-- Aim of the task --
Look in the material below for the line with "AccountState.storage_root := storage_root;" and the line with "Lemma update_info_run u", then set down exactly those two lines and all lines between, nothing more.
*** Data provided Section Begins ***
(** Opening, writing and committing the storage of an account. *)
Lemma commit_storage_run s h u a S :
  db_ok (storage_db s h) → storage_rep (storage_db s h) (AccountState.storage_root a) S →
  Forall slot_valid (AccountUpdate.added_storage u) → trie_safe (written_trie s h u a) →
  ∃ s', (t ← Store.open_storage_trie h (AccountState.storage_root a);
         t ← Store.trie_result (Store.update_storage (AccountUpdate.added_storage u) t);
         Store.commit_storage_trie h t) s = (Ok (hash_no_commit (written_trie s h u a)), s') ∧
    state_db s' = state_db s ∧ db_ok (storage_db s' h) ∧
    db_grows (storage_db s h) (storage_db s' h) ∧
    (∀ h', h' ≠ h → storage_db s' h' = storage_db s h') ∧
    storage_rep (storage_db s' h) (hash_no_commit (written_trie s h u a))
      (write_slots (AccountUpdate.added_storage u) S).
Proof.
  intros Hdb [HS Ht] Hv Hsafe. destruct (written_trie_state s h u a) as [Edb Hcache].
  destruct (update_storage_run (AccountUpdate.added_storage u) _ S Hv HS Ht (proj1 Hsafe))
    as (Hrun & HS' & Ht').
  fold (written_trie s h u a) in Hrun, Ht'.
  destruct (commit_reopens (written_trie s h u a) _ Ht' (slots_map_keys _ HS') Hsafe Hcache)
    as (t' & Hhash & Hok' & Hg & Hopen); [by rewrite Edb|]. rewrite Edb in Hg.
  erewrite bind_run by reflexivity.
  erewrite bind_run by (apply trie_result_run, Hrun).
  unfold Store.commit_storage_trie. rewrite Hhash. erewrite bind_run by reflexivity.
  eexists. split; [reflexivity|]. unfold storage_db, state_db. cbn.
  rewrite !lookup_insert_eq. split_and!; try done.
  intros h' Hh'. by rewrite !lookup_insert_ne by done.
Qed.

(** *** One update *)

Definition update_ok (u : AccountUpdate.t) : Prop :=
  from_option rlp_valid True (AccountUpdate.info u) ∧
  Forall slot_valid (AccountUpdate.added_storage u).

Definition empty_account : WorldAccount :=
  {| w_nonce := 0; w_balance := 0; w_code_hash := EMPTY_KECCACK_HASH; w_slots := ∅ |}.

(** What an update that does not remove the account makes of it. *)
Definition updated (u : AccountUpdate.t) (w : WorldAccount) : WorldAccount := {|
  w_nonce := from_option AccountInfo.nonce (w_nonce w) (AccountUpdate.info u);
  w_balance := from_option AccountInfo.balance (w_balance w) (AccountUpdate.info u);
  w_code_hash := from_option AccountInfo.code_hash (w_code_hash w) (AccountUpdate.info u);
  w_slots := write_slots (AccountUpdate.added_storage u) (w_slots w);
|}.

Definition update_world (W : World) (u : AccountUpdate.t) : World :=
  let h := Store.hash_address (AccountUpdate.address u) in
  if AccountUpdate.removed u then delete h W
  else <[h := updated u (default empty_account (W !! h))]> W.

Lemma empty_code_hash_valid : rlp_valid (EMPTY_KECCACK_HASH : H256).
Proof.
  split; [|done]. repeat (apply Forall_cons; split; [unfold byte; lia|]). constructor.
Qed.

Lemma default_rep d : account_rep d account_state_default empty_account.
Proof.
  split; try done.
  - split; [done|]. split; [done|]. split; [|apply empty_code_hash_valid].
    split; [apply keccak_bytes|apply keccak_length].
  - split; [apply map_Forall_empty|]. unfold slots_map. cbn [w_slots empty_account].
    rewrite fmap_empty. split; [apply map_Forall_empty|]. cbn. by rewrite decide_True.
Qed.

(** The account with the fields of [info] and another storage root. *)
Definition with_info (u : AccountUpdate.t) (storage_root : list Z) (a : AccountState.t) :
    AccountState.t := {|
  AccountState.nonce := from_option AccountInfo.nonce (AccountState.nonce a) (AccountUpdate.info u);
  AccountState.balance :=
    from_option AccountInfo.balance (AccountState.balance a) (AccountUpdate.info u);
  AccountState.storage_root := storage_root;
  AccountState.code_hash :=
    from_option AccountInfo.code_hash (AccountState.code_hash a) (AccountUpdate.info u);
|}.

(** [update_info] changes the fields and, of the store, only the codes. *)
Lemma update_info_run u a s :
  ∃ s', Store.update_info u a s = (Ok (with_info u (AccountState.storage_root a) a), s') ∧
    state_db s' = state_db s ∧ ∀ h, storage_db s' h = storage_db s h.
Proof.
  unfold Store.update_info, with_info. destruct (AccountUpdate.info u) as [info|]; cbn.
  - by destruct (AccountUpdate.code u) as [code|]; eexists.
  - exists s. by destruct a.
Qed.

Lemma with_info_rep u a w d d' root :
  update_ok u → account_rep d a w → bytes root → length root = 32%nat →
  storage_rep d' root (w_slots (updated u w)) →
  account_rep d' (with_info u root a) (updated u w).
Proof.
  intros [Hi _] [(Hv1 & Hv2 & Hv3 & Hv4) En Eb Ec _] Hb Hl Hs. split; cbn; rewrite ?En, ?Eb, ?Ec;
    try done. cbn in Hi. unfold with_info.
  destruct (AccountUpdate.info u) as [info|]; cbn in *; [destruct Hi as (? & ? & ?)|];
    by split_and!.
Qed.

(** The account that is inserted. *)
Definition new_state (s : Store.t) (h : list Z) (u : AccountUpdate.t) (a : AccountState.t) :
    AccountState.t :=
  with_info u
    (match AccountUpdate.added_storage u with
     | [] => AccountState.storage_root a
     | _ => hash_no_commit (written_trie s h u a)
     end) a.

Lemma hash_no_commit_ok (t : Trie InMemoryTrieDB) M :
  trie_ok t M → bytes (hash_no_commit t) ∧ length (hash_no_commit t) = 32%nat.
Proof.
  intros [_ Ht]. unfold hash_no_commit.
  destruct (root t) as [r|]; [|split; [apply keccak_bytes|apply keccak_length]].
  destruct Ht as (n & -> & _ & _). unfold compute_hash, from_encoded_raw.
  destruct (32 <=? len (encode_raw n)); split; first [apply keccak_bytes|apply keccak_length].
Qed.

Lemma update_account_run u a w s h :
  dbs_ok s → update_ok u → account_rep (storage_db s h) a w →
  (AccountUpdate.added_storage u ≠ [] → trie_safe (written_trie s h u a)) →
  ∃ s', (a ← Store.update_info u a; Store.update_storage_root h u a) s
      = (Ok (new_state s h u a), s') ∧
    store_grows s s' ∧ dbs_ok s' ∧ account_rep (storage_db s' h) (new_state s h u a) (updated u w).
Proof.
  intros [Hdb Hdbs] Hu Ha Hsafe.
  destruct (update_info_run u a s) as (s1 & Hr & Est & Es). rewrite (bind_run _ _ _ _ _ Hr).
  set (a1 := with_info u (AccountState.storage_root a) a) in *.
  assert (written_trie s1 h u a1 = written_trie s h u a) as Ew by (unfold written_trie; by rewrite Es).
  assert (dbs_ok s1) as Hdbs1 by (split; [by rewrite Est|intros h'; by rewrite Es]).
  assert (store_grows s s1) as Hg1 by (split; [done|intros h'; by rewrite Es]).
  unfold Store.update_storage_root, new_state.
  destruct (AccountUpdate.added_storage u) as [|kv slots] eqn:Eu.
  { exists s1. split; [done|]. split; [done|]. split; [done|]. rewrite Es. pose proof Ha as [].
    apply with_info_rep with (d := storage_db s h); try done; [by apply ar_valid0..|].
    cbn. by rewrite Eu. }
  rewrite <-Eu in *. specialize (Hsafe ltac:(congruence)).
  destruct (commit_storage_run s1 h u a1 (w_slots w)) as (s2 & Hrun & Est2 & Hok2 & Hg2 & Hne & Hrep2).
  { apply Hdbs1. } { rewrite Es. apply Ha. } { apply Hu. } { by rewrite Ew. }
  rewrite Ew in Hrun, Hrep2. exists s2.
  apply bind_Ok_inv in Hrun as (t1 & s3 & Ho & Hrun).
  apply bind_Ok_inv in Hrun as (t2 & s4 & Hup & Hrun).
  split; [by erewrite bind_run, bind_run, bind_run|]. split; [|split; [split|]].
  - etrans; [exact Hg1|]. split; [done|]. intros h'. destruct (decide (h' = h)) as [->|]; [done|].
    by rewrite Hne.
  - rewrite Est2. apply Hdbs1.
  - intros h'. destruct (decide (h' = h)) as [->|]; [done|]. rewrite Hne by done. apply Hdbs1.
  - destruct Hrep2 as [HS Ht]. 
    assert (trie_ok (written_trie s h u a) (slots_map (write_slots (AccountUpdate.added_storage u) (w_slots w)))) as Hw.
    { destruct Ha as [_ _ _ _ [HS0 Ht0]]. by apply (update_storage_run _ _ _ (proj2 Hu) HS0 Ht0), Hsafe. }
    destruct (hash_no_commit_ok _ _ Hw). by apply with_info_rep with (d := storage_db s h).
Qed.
*** Data provided Section Ends ***
-- Exercise response --
  AccountState.storage_root := storage_root;
  AccountState.code_hash :=
    from_option AccountInfo.code_hash (AccountState.code_hash a) (AccountUpdate.info u);
|}.

(** [update_info] changes the fields and, of the store, only the codes. *)
Lemma update_info_run u a s :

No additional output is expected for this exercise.